Another limitation that relates to generalizability is the definition and registration of cases and deaths. The number of reported cases is, as discussed earlier, related to testing capacity and this changed over time during the study period24. Moreover, the registration of deaths during the first year of the pandemic differed between countries regarding mainly two aspects; (1) if deaths at all were registered and, (2) if deaths were registered as deceased ”caused by” COVID-19 (i.e. as the underlying cause of death) or deceased “associated with” COVID-19. In Sweden, through 2020, individuals with verified COVID-19 that passed away within 30 days from registered diagnosis were regarded as deaths ”caused by” COVID-19.

We have not considered unpublished models that were used by local and regional health authorities in our systematic review. Therefore, our conclusions regarding the poor accuracy of predictions might not reflect the accuracy of predictions that were used in the actual pandemic response practice.

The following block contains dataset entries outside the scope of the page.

(** * GPT-2 pretraining script: a shallow embedding of [train_gpt2.py]

    One module per part of the script: the sharded data loader
    ([DataLoaderLite]), the learning-rate schedule ([get_lr]), the module
    tree and its initialisation ([GPT._init_weights]), the distributed
    wrapping and the collectives of a training step, the parameter objects
    with the tied embedding, the forward pass ([GPT.forward] and its
    blocks), and the gradient accumulation loop.

    Integers of the script are [nat] (sizes, cursors, token ids); Python
    floats are idealised as real numbers, except in the module on the
    schedule in double precision, where they are IEEE 754 doubles; every
    [assert] and every library call that can raise is an explicit
    [option] or error result. *)

From Stdlib Require Import Reals Lra Lia ZArith String.
From Stdlib Require Floats.
From stdpp Require Import base option list gmap strings pretty.

(** ** The sharded data loader: [DataLoaderLite] *)

Module Loader.

(** A shard file holds a flat array of token ids; [shards] is the sorted
    list of the split's files, each given by its contents (what
    [load_tokens] returns for it). *)
Record DataLoaderLite := mkLoader {
  B : nat;
  T : nat;
  process_rank : nat;
  num_processes : nat;
  shards : list (list nat);
  current_shard : nat;
  tokens : list nat;
  current_position : nat
}.

(** [load_tokens(self.shards[i])]. *)
Definition load_tokens (sh : list (list nat)) (i : nat) : list nat :=
  default [] (sh !! i).

(** [t.view(B,T)] of a flat tensor: fails unless it holds [B*T] elements;
    row [b] is the slice [t[b*T : (b+1)*T]]. *)
Definition rows (b t : nat) (l : list nat) : list (list nat) :=
  map (fun i => take t (drop (i * t) l)) (seq 0 b).

Definition view (b t : nat) (l : list nat) : option (list (list nat)) :=
  if decide (length l = b * t) then Some (rows b t l) else None.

Our results have some important implications for future research. The minute attention paid to the to the question “How trustworthy is the forecast?” in the studies assessed is noteworthy. Only four (35, 46, 4 Bryant et al., 30 Soubeyrand et al.) studies included some kind of self-validation, while the outcome of the validation was quantified in two studies (4 Bryant et al., 30 Soubeyrand et al.). Among PHAS's reports, self-validation was limited to one study (35), whereas for another study (38) the outcome was validated later in a separate publication. This implies that more attention should be paid to the validity and accuracy of predictions in future pandemic forecasting. Furthermore, from a health policy perspective, the studies would have contributed more useful information to policy-making during the first pandemic wave if it would have been clear what was considered as predictions and what was considered as alternative developments given different underpinning assumptions. Our results thus showcase the need for further research on methods for pandemic scenario modeling. In order to evaluate a scenario analysis based on its purpose (i.e. to generate realistic scenarios) plausibility and variation of outcomes must be included in the assessment criteria. Our results indicate that future reports of pandemic scenario models should focus on properties such as internal logic20, plausibility14 and pluralism21.

We conclude that the forecasting models involving Sweden developed during the early stages of the COVID-19 pandemic in 2020 had limited accuracy. Despite their present limitations, it is of importance to attain knowledge about early pandemic models to be able to prepare more effective modelling strategies in settings with large uncertainties5. The knowledge attained in this study can thus be used to improve our preparedness for coming pandemics.